Habe mir mal wieder eine PCGH gekauft mit der Probeversion von Starcraft2.
Hat auch alles soweit geklappt hatte schon 5 von 7GB gestern runtergeladen, als ich dann aber weg und den Download abbrechen musste.
Ok, dann heute wollte ich den Rest runterladen um die 7h Starcraft 2 zu genießen und dann starte ich den Downloader und dann kommt das:






			Dieser Inhalt steht nur eingeloggten Mitgliedern zur Verfügung.
        





Was muss ich jetzt tun?

MFG
RenTzio


----------



## Kaktus (16. Oktober 2010)

Hast du bei Blizzard eine Account angelegt?


----------



## RenTzio (16. Oktober 2010)

Nein,

habe nur über Battle.net den Acount gemacht.


----------



## Kaktus (16. Oktober 2010)

So wie ich die Fehlermeldung verstehe.... stimmt was mit dem Account nicht. Melde dich noch mal an. Eventuell ist da was schief gelaufen.


----------



## RenTzio (16. Oktober 2010)

Ja habe mich nochmal angemeldet.

Aber der Code kann ja auch nur 1 mal verwendet werden und das habe ich ja schon und die 14 Tage laufen nun auch obwohl ich noch nicht mal fertig runtergeladen habe.


----------



## Kaktus (16. Oktober 2010)

Könnte auch sein das der Code schon von jemanden verwendet wird. Mal schnell mit der Cam einen Code aus der Zeitschrift ab zu fotografieren ist heute kein Ding mehr. Wäre natürlich saub öd für dich.

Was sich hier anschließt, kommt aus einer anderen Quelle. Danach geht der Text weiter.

(** ** Properties *)

(** Remote calls.  A call with identifiers, deadline and payload in range
    sends one request; it returns [data] exactly when the reply is the wire form
    of a successful response to this very service and method carrying [data],
    and raises the device's error when the reply carries a non-zero result.  A
    call out of range raises [ValueError] and sends nothing. *)
Theorem rpc_exchange service_id method_id payload deadline timeout f rest cb :
  is_bytes (fr_payload f) →
  let run := rpc service_id method_id payload deadline timeout (Io (Ok f :: rest) cb []) in
  let in_range := 1 ≤ service_id ≤ 0xFFFF ∧ 1 ≤ method_id ≤ 0xFFFF
    ∧ 0 ≤ deadline ≤ 0xFFFFFFFF ∧ zlen payload ≤ 1024 in
  (in_range →
     (∃ m, rpc_message service_id method_id deadline payload = Ok m
        ∧ io_trace (snd run) = [EvSend (control_request ControlType.REQUEST m timeout); EvReply (Ok f)])
     ∧ (∀ data, fst run = Done data ↔ fr_type f = ControlType.RESPONSE
          ∧ fr_payload f = rpc_reply service_id method_id 0 data ∧ zlen data < 65536)
     ∧ (∀ data result, fr_type f = ControlType.RESPONSE → result ≠ 0 → -2 ^ 31 ≤ result < 2 ^ 31 →
          zlen data < 65536 → fr_payload f = rpc_reply service_id method_id result data →
          raised_with (λ e, bool_decide (exn_cls e = RuntimeError)) (fst run) = true))
  ∧ (¬ in_range → raised_with (λ e, bool_decide (exn_cls e = ValueError)) (fst run) = true
       ∧ io_trace (snd run) = []).
Proof.
  intros Hb run in_range. subst run in_range. unfold rpc.
  destruct (negb _ || _ || _ || _) eqn:G.
  { split; [| done]. intros (? & ? & ? & ?). exfalso. lia. }
  split; [| intros H; exfalso; apply H; lia]. intros (Hs & Hm & Hd & Hp).
  pose proof (zlen_nonneg payload) as Hn. unfold rpc_message.
  rewrite !pack_uint_Ok by (change (256 ^ Z.of_nat 2) with 65536;
    change (256 ^ Z.of_nat 4) with 4294967296; lia). cbn [mbind res_bind].
  cbv beta iota zeta delta [mbind Eff_bind lift send_request io_script io_callbacks io_trace].
  cbn [app].
  split; [| split].
  - eexists. split; [done |]. by destruct (check_rpc service_id method_id f).
  - intros data. split.
    + destruct (check_rpc service_id method_id f) eqn:Hc; [| discriminate]. intros [= <-].
      by apply check_rpc_Ok.
    + intros (Ht & Hf & Hl). by rewrite (rpc_reply_check _ _ 0 data f).
  - intros data result Ht Hr Hb' Hl Hf. rewrite (rpc_reply_check _ _ result data f) by done.
    by rewrite (proj2 (Z.eqb_neq _ _) Hr).
Qed.

Definition example_rpc_reply : Frame :=
  mkFrame Channel.CONTROL ControlType.RESPONSE 0 1 1 0 1 (rpc_reply 2 3 0 [7; 8]).
Lemma rpc_exchange_witness :
  fst (rpc 2 3 [1] 1000 3000 (Io [Ok example_rpc_reply] [] [])) = Done [7; 8].
Proof.
  assert (H : is_bytes (fr_payload example_rpc_reply)) by by_decide.
  destruct (rpc_exchange 2 3 [1] 1000 3000 example_rpc_reply [] [] H) as [Hr _].
  destruct Hr as (_ & Hd & _); [repeat split; discriminate |].
  apply Hd. split; [reflexivity |]. split; reflexivity.
Defined.

(** Media descriptions survive the wire.  Encoding succeeds exactly for
    fields that fit, raising [ValueError] on a negative one and [struct.error]
    on one too large; decoding what was encoded, whatever follows it, gives the
    description back with its defaults filled in. *)
Theorem media_description_roundtrip description rest :
  let v := description_values description in
  (description_ok v ↔ ∃ b, _encode_media_description description = Ok b)
  ∧ (∀ b, _encode_media_description description = Ok b →
       zlen b = 16 ∧ _decode_media_description (b ++ rest) = Ok v)
  ∧ (¬ description_ok v → raises ValueError (_encode_media_description description) = true
       ∨ raises StructError (_encode_media_description description) = true).
Proof.
  intros v. unfold _encode_media_description. fold v.
  destruct (existsb _ _) eqn:Hneg.
  - split_and!; [| done | by left]. split; [| by intros [b [=]]].
    intros (? & ? & ? & ? & ? & ? & ?). exfalso.
    apply existsb_exists in Hneg as (z & Hin & Hz). cbn [In] in Hin. clearbody v.
    destruct Hin as [<- | [<- | [<- | [<- | [<- | [<- | [<- | []]]]]]]]; lia.
  - split_and!.
    + split; [| by intros [b [? _]%pack_description_Ok]]. intros Hok.
      exists (description_wire v). by apply pack_description_Ok.
    + intros b [Hok ->]%pack_description_Ok. split; [| by apply decode_description_wire].
      unfold description_wire. by rewrite !zlen_app, !zlen_le_encode.
    + intros Hbad. right. destruct (pack_description v) as [b|e] eqn:E;
        [exfalso; by apply pack_description_Ok in E as [? _] |].
      unfold pack_description, pack_uint in E. cbn [mbind res_bind] in E.
      repeat (case_match; [cbn [mbind res_bind] in E |];
        try (by injection E as <-)); done.
Qed.

(** Screenshots.  For a device that shows a fixed content (it announces
    its size and returns its bytes at the offset it states), whatever chunk sizes
    it chooses, a screenshot that returns holds exactly that content; a
    screenshot that opened the screen, however it ends, closes it last. *)
Theorem screenshot_exact content max_payload description s o s' :
  io_trace s = [] → screenshot max_payload description s = (o, s') →
  screen_closed o (io_trace s')
  ∧ ∀ actual result, o = Done (actual, result) → Forall (shows content) (io_trace s') → result = content.
Proof.
  intros Hs Hrun. destruct (screenshot_spec content max_payload description s) as (t & Ht & _ & Hc & H).
  cbn [trace_of io_world] in *. rewrite Hrun, Hs in *. cbn [fst snd app] in *. rewrite Ht. split; [done |].
  intros actual result -> . apply H.
Qed.

Definition screen_frame (type : MediaType.MediaType_t) (payload : bytes) : Frame :=
  mkFrame Channel.SCREEN type 0 1 1 0 1 payload.
Definition example_screen : bytes := [1; 2; 3; 4; 5; 6].
Definition example_screen_io : io := Io
  [Ok (screen_frame MediaType.OPENED
     (description_wire (MediaDescription 0 0 3 1 6 1 0) ++ le_encode 4 6));
   Ok (screen_frame MediaType.DATA (le_encode 4 0 ++ le_encode 4 6 ++ [1; 2; 3; 4]));
   Ok (screen_frame MediaType.DATA (le_encode 4 4 ++ le_encode 4 6 ++ [5; 6]));
   raise TimeoutError ""] [] [].
Abbreviation example_screenshot := (screenshot 4000 [] example_screen_io).
Lemma example_screenshot_done : done_with (λ _, true) (fst example_screenshot) = true.
Proof. vm_compute. reflexivity. Qed.
Lemma example_screenshot_shows : Forall (shows example_screen) (io_trace (snd example_screenshot)).
Proof.
  vm_compute io_trace. repeat (constructor; [try done; split; intros H; try discriminate H; reflexivity |]).
  constructor.
Qed.

Lemma screenshot_exact_witness :
  ∃ actual, fst example_screenshot = Done (actual, example_screen)
    ∧ screen_closed (fst example_screenshot) (io_trace (snd example_screenshot)).
Proof.
  pose proof example_screenshot_done as Hd. pose proof example_screenshot_shows as Hs.
  destruct example_screenshot as [o s'] eqn:H.
  destruct (screenshot_exact example_screen 4000 [] example_screen_io o s' eq_refl H) as [Hc Hr].
  destruct o as [[actual result]|e|]; [| discriminate Hd ..]. exists actual.
  rewrite (Hr actual result eq_refl Hs) in *. split; [reflexivity | exact Hc].
Defined.
(* ===== verification/Ota.v ===== *)
(** * Application updates ([session.py], [ota_update])

    The older update path: one image, sent in batches of chunks that are in
    flight at the same time, with a status query after a timed-out batch and
    the device's job, or the closing of the session, as evidence for a lost END
    reply.  The properties are those of a system update: over a link that loses
    requests or replies an update that returns has delivered exactly the image,
    and a failing one does not leave the device waiting for data. *)
From S2P Require Import Prelude Enums Text Protocol Effects Io Device Sha256 SessionOps.

Definition ota_request (type : OtaType.OtaType_t) (payload : bytes) (timeout : Z) : request :=
  Request Channel.OTA type payload timeout 0.

(** ** Status *)

Record ota_state := {
  os_job_id : Z;
  os_bytes_total : Z;
  os_bytes_received : Z;
  os_progress_permille : Z;
  os_active : bool;
  os_result : Z;
  os_partition : string;
}.

Definition decode_ota_status (frame : Frame) : res ota_state :=
  let p := fr_payload frame in
  if negb (fr_type frame =? OtaType.STATUS) || (zlen p <? 20)
  then raise ProtocolError "unexpected OTA status response"
  else if negb (zlen p =? 20 + byte_at p 15)
  then raise ProtocolError "invalid OTA status response"
  else Ok {| os_job_id := u32_at p 0; os_bytes_total := u32_at p 4; os_bytes_received := u32_at p 8;
             os_progress_permille := u16_at p 12; os_active := negb (byte_at p 14 =? 0);
             os_result := i32_at p 16; os_partition := ascii_decode_replace (slice_from 20 p) |}.

Definition ota_status (timeout : Z) : M ota_state :=
  frame ← send_request (ota_request OtaType.STATUS [] timeout);
  lift (decode_ota_status frame).

(** ** Requests in flight together *)

(** One answer per request.  The requests of a batch reach the device in
    their order; their answers are awaited together. *)
Fixpoint send_all (rs : list request) : M (list (res Frame)) :=
  match rs with
  | [] => mret []
  | r :: rs =>
    a ← try_except (f ← send_request r; mret (Ok f)) [BaseException] (λ e, mret (Err e));
    answers ← send_all rs;
    mret (a :: answers)
  end.

Definition is_cancelled (a : res Frame) : bool :=
  match a with Err e => bool_decide (exn_cls e = CancelledError) | Ok _ => false end.
Definition is_err (a : res Frame) : bool := match a with Err _ => true | Ok _ => false end.

Fixpoint all_frames (answers : list (res Frame)) : res (list Frame) :=
  match answers with
  | [] => Ok []
  | a :: answers => f ← a; fs ← all_frames answers; Ok (f :: fs)
  end.

(** [asyncio.gather]: all the frames, or the exception of the task that
    failed first, after which the others were cancelled. *)
Definition gathered (answers : list (res Frame)) : res (list Frame) :=
  match find (λ a, is_err a && negb (is_cancelled a)) answers with
  | Some (Err e) => Err e
  | _ => all_frames answers
  end.

Definition gather (rs : list request) : M (list Frame) :=
  answers ← send_all rs;
  lift (gathered answers).

(** ** The update *)

Definition OTA_IN_FLIGHT_BYTES : Z := 4096.
Definition OTA_BEGIN_TIMEOUT : Z := 120000.

Record ota_result := {
  or_job_id : Z;
  or_bytes : Z;
  or_sha256 : string;
  or_partition : string;
  or_restart_required : bool;
  or_completion_evidence : string;
}.

(** The arguments of the progress callback. *)
Definition ota_progress (stage : string) (job_id : option Z) (received total permille : Z)
    (partition : string) : progress :=
  {| pg_stage := stage; pg_job_id := job_id; pg_operation_id := ""; pg_component := None;
     pg_bytes_received := received; pg_bytes_total := total; pg_permille := permille;
     pg_partition := partition |}.

Definition ota_begin_message (image digest project release : bytes) : res bytes :=
  n ← pack_uint 4 (zlen image);
  p ← byte_of (zlen project);
  r ← byte_of (zlen release);
  Ok (n ++ digest ++ (p ++ r) ++ [0; 0] ++ project ++ release).

(** Lines 907-917: the job id, chunk size and partition. *)
Definition check_ota_begin (image : bytes) (frame : Frame) : res (Z * Z * string) :=
  let p := fr_payload frame in
  if negb (fr_type frame =? OtaType.BEGIN_RESPONSE) || (zlen p <? 11)
  then raise ProtocolError "unexpected OTA begin response"
  else
    let total_size := u32_at p 4 in
    let chunk_size := u16_at p 8 in
    if negb (total_size =? zlen image) || (chunk_size =? 0) || negb (zlen p =? 11 + byte_at p 10)
    then raise ProtocolError "invalid OTA begin response"
    else Ok (u32_at p 0, chunk_size, ascii_decode_replace (slice_from 11 p)).

Section update.
Context (image : bytes) (timeout : Z) (callback : bool) (job_id chunk_size : Z) (partition : string).

(** [request_count] and the chunks of the inner [while]. *)
Definition request_count : Z := Z.max 1 (OTA_IN_FLIGHT_BYTES / chunk_size).
Fixpoint batch_from (n : nat) (offset : Z) : list (Z * bytes) :=
  match n with
  | O => []
  | S n =>
    if offset <? zlen image then
      let chunk := slice offset (offset + chunk_size) image in
      (offset, chunk) :: batch_from n (offset + zlen chunk)
    else []
  end.

Definition ota_data_message (c : Z * bytes) : res bytes :=
  o ← pack_uint 4 (fst c); Ok (o ++ snd c).
Fixpoint batch_requests (batch : list (Z * bytes)) : res (list request) :=
  match batch with
  | [] => Ok []
  | c :: batch =>
    m ← ota_data_message c;
    rs ← batch_requests batch;
    Ok (ota_request OtaType.DATA m timeout :: rs)
  end.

Ansonsten, mal bei Blizzard melden und fragen was da los ist.


----------



## RenTzio (16. Oktober 2010)

Aber ich habe den Code doch eigentlich als erstes verwendet und wenn dann ein anderer den verwendet steht da, dass dieser Code schon benutzt wird. 
Nur komisch, dass ich einfach nicht weiter herunterladen kann.


----------



## GoldenMic (16. Oktober 2010)

Du könntest mal mit dem Blizzard support sprechen.


----------



## Ascor (16. Oktober 2010)

Keins von allem.
Einfach einen neuen Download starten.
Also den downloader nochmal runterladen.


----------



## RenTzio (16. Oktober 2010)

Verdammt !!!!!

Du hast recht, klappt.

Nur Mist genau vor paar Sek. habe ich den Support von Blizzard angeschrieben 

Mal schaun, wie die das gelöst hätten 


Naja vielen Dank hatte das zwar schon mal neu heruntergladen, aber dann doch wieder den Alten benutzt .

MFG
RenTzio


----------